A single number is wanted: how many lines of the data below include the string "IndexOutOfRange"?

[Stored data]
☆ ☆ ☆
(** * bedpeSummary: the summary pass over a BEDPE file

    A shallow embedding of [src/bedpeSummary/bedpeSummary.cpp]: the scan loop
    of [ProcessBedPE_summary], the helper [calc_median_chrposv] and the
    constructor of [HistogramData], followed by the properties of the
    report that the specification states.

    Conventions.
    - [int] is a 32-bit and [CHRPOS] a 64-bit two's complement integer;
      both are carried as [Z] and every arithmetic operation of the source
      is followed by its wrap-around.
    - [std::vector<T>] is a [list]; [operator[]] outside the vector and the
      conversion of a floating value that no integer represents have no
      defined result in C++, which the embedding records as [Undefined]. *)

From stdpp Require Import base numbers list strings sorting.

Local Open Scope Z_scope.

(** ** Machine integers *)

Module MachineInt.

Definition wrap_signed (bits z : Z) : Z :=
  (z + 2 ^ (bits - 1)) mod 2 ^ bits - 2 ^ (bits - 1).

Definition wrap_unsigned (bits z : Z) : Z := z mod 2 ^ bits.

(** [int] *)
Definition INT_MIN : Z := - 2 ^ 31.
Definition INT_MAX : Z := 2 ^ 31 - 1.
Definition wrap_int : Z → Z := wrap_signed 32.
Definition int_incr (x : Z) : Z := wrap_int (x + 1).
Definition int_decr (x : Z) : Z := wrap_int (x - 1).

(** [size_t] *)
Definition size_sub (x y : Z) : Z := wrap_unsigned 64 (x - y).

End MachineInt.
Export MachineInt.

(** ** Operations without a defined result *)

Inductive fault : Set :=
  | IndexOutOfRange   (* operator[] applied outside [0, size) *)
  | DivisionByZero    (* an integer division by zero *)
  | FloatToInteger    (* a NaN or out-of-range double converted to an integer *)
  | VectorLength.     (* a vector constructed with a negative element count *)

Inductive outcome (A : Type) : Type :=
  | Defined (a : A)
  | Undefined (f : fault).
Arguments Defined {A} a.
Arguments Undefined {A} f.

Global Instance outcome_ret : MRet outcome := λ A a, Defined a.

Global Instance outcome_bind : MBind outcome := λ A B k m,
  match m with
  | Defined a => k a
  | Undefined f => Undefined f
  end.

Global Instance outcome_fmap : FMap outcome := λ A B g m,
  match m with
  | Defined a => Defined (g a)
  | Undefined f => Undefined f
  end.

Global Instance fault_eq_dec : EqDecision fault.
Proof. solve_decision. Defined.

(** Modelled from the spec: the typedef [CHRPOS] lives in a header that is
    not part of the sources at hand. The specification calls coordinates
    and distances signed, wide integers, and the code applies [llabs] to
    them, so [CHRPOS] is taken to be the 64-bit signed integer. *)
Module Chrpos.

Definition CHRPOS_MIN : Z := - 2 ^ 63.
Definition CHRPOS_MAX : Z := 2 ^ 63 - 1.
Definition wrap_chrpos : Z → Z := wrap_signed 64.

Definition chrpos_add (x y : Z) : Z := wrap_chrpos (x + y).
Definition chrpos_sub (x y : Z) : Z := wrap_chrpos (x - y).
(** [/] on integers truncates towards zero and has no result for a zero
    divisor. *)
Definition chrpos_div (x y : Z) : outcome Z :=
  if decide (y = 0) then Undefined DivisionByZero
  else Defined (wrap_chrpos (x ÷ y)).
Definition llabs (x : Z) : Z := wrap_chrpos (Z.abs x).

End Chrpos.
Export Chrpos.

(** [v[i]] for a [size_type] index [i]: defined for [0 ≤ i < v.size()]. *)
Definition vec_at {A : Type} (v : list A) (i : Z) : outcome A :=
  if decide (0 ≤ i < Z.of_nat (length v)) then
    match v !! Z.to_nat i with
    | Some x => Defined x
    | None => Undefined IndexOutOfRange
    end
  else Undefined IndexOutOfRange.
(** [reconcileStatus] returns its error, the Cluster object it was handed
    (it assigns the status through the pointer) and the world. *)
Definition reconcileStatus (fuel : nat) (cluster : Cluster) (storage : CacheStorage)
    (w : World) : outcome (option error * Cluster * World) :=
  let name := (Namespace (ClusterMeta cluster), Name (ClusterMeta cluster)) in
  match getDeployment name w with
  | (inl e, w1) =>
      if IsNotFound e then Return (None, cluster, w1)
      else Return (Some e, cluster, w1)
  | (inr dep, w1) =>
      if trigger cluster dep then
        match GetClusterIDFromClusterAnnotations cluster with
        | inl e => Return (Some e, cluster, w1)
        | inr clusterID =>
            match readinessLoop fuel cluster clusterID w1 with
            | Return (Some e, w2) => Return (Some e, cluster, w2)
            | Return (None, w2) =>
                let cluster' :=
                  setReadyPartitions (Partitions (Spec cluster)) cluster in
                let '(err, w3) := updateClusterStatus cluster' w2 in
                Return (err, cluster', w3)
            | Panic m => Panic m
            | OutOfFuel => OutOfFuel
            end
        end
      else Return (None, cluster, w1)
  end.

End Reconciler.

(** ** A concrete setting for the examples *)

Module Fixture.

Fixpoint digits (s : string) (acc : Z) : option Z :=
  match s with
  | EmptyString => Some acc
  | String a s' =>
      let d := Z.of_N (Ascii.N_of_ascii a) - 48 in
      if (0 <=? d) && (d <=? 9) then digits s' (10 * acc + d) else None
  end.

(** [strconv.ParseInt] on unsigned decimal numerals, all the examples
    use. *)
Definition parseDecimal (s : string) (base bitSize : Z) : NumErr + Z :=
  match s with
  | EmptyString => inl ErrSyntax
  | _ =>
      match digits s 0 with
      | None => inl ErrSyntax
      | Some z => if z <? 2 ^ (bitSize - 1) then inr z else inl ErrRange
      end
  end.
(** * The request-to-prediction pipeline of [model_predictor.py]

    A shallow embedding of [ModelPredictor] ([__init__], [detect_drift],
    [predict], [save_request_data]) together with the library calls the
    pipeline goes through: [str.strip], [os.path.join], the [pd.DataFrame]
    constructor, [DataFrame.to_parquet], [random.choice] and [logging.info].

    Python exceptions are values of [Exception]; a method is a function from
    a state to an outcome and a new state, so that whatever was done before
    a [raise] stays done. *)

From Stdlib Require Import ZArith Ascii String.
From stdpp Require Import gmap strings list fin_maps pretty.

Local Open Scope Z_scope.
Local Open Scope string_scope.

(** ** Strings: [str.strip] and [os.path.join]

    A [string] stands for a Python [str] whose code points are below 256,
    one [ascii] per code point. *)

(** [str.isspace] on one code point below 256: TAB..CR, FS..US, space,
    NEL and NBSP. *)
Definition isspace (c : ascii) : bool :=
  let n := nat_of_ascii c in
  ((9 <=? n)%nat && (n <=? 13)%nat) || ((28 <=? n)%nat && (n <=? 32)%nat)
  || (n =? 133)%nat || (n =? 160)%nat.

Fixpoint lstrip (s : string) : string :=
  match s with
  | String c s' => if isspace c then lstrip s' else s
  | EmptyString => EmptyString
  end.

Definition rstrip (s : string) : string := String.rev (lstrip (String.rev s)).

(** [s.strip()] *)
Definition strip (s : string) : string := rstrip (lstrip s).

(** Truth value of a [str]: non-empty. *)
Definition truthy (s : string) : bool :=
  match s with EmptyString => false | String _ _ => true end.

Definition startswith_sep (s : string) : bool :=
  match s with String c _ => Ascii.eqb c "/" | EmptyString => false end.

Fixpoint endswith_sep (s : string) : bool :=
  match s with
  | EmptyString => false
  | String c EmptyString => Ascii.eqb c "/"
  | String _ s' => endswith_sep s'
  end.

(** One round of the loop of [posixpath.join]. *)
Definition join_step (path b : string) : string :=
  if startswith_sep b then b
  else if negb (truthy path) || endswith_sep path then path ++ b
  else path ++ "/" ++ b.

(** [os.path.join(a, *p)] on a POSIX host. *)
Definition os_path_join (a : string) (p : list string) : string :=
  fold_left join_step p a.

(** [s.replace(old, new)] for one-character [old] and [new]. *)
Fixpoint replace_char (old new : ascii) (s : string) : string :=
  match s with
  | EmptyString => EmptyString
  | String c s' =>
      String (if Ascii.eqb c old then new else c) (replace_char old new s')
  end.

(** ** Values and tables *)

(** A JSON scalar as it sits in a cell of [rows]; floating-point cells are
    outside the model. *)
Inductive Scalar : Type :=
  | SNull
  | SBool (b : bool)
  | SInt (z : Z)
  | SStr (s : string).

Global Instance Scalar_eq_dec : EqDecision Scalar.
Proof. solve_decision. Defined.

Definition Scalar_to_sum (v : Scalar) : unit + bool + Z + string :=
  match v with
  | SNull => inl (inl (inl tt))
  | SBool b => inl (inl (inr b))
  | SInt z => inl (inr z)
  | SStr s => inr s
  end.

Definition Scalar_of_sum (x : unit + bool + Z + string) : Scalar :=
  match x with
  | inl (inl (inl _)) => SNull
  | inl (inl (inr b)) => SBool b
  | inl (inr z) => SInt z
  | inr s => SStr s
  end.

Global Instance Scalar_countable : Countable Scalar.
Proof.
  apply (inj_countable' Scalar_to_sum Scalar_of_sum).
  intros []; reflexivity.
Defined.

(** [class Data(BaseModel)]: the request body. [rows] is an array of
    arrays of scalars. *)
Record Data : Type := mkData {
  data_id : string;
  data_rows : list (list Scalar);
  data_columns : list string;
}.

(** A [pd.DataFrame] with the default [RangeIndex]: a header and the rows,
    each row holding one cell per column. *)
Record DataFrame : Type := mkDataFrame {
  df_columns : list string;
  df_rows : list (list Scalar);
}.

Global Instance DataFrame_eq_dec : EqDecision DataFrame.
Proof. solve_decision. Defined.

(** The exceptions the pipeline can raise. A [ValidationError] names the
    missing column, or no column when it is the shape that is wrong. *)
Inductive Exception : Type :=
  | KeyError (key : string)
  | ValueError (passed had : nat)
  | ValidationError (missing : option string)
  | OSError (path : string)
  | FileNotFoundError (path : string)
  | RuntimeError (msg : string).

Global Instance Exception_eq_dec : EqDecision Exception.
Proof. solve_decision. Defined.

(** Width of the object array pandas builds from a list of lists: the
    length of the longest row. *)
Definition max_width (rows : list (list Scalar)) : nat :=
  foldr (fun r k => Nat.max (length r) k) 0%nat rows.

(** Shorter rows are filled up with missing values. *)
Definition pad_row (k : nat) (r : list Scalar) : list Scalar :=
  r ++ replicate (k - length r) SNull.

(** [pd.DataFrame(rows, columns=columns)] for a list of lists: no rows
    give an empty frame under the header; otherwise the rows are laid out
    in an array as wide as the longest one and the header must have that
    many names ("N columns passed, passed data had K columns"). *)
Definition pd_DataFrame (rows : list (list Scalar)) (columns : list string)
  : Exception + DataFrame :=
  match rows with
  | [] => inr (mkDataFrame columns [])
  | _ :: _ =>
      let k := max_width rows in
      if decide (length columns = k)
      then inr (mkDataFrame columns (map (pad_row k) rows))
      else inl (ValueError (length columns) k)
  end.

(** ** The feature transformer *)

(** Column name to (category value to integer code). *)
Abbreviation CategoryIndex := (gmap string (gmap Scalar Z)).

(** The per-problem descriptor, with the two fields [predict] reads. *)
Record ProblemConfig : Type := mkProblemConfig {
  categorical_cols : list string;
  captured_data_dir : string;
}.

(** The reserved code of a category the index has not seen. *)
Definition fallback_code : Z := -1.

Definition encode_cell (codes : gmap Scalar Z) (v : Scalar) : Scalar :=
  SInt (default fallback_code (codes !! v)).

(** One row, cell by cell along the header: a cell under a categorical
    column becomes its code, any other cell passes through. A column the
    index has no entry for has seen no category at all. *)
Fixpoint encode_row (cols cats : list string) (index : CategoryIndex)
    (row : list Scalar) : list Scalar :=
  match cols, row with
  | c :: cols', v :: row' =>
      (if bool_decide (c ∈ cats)
       then encode_cell (default ∅ (index !! c)) v
       else v) :: encode_row cols' cats index row'
  | _, _ => row
  end.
☆ ☆ ☆
Your response →
3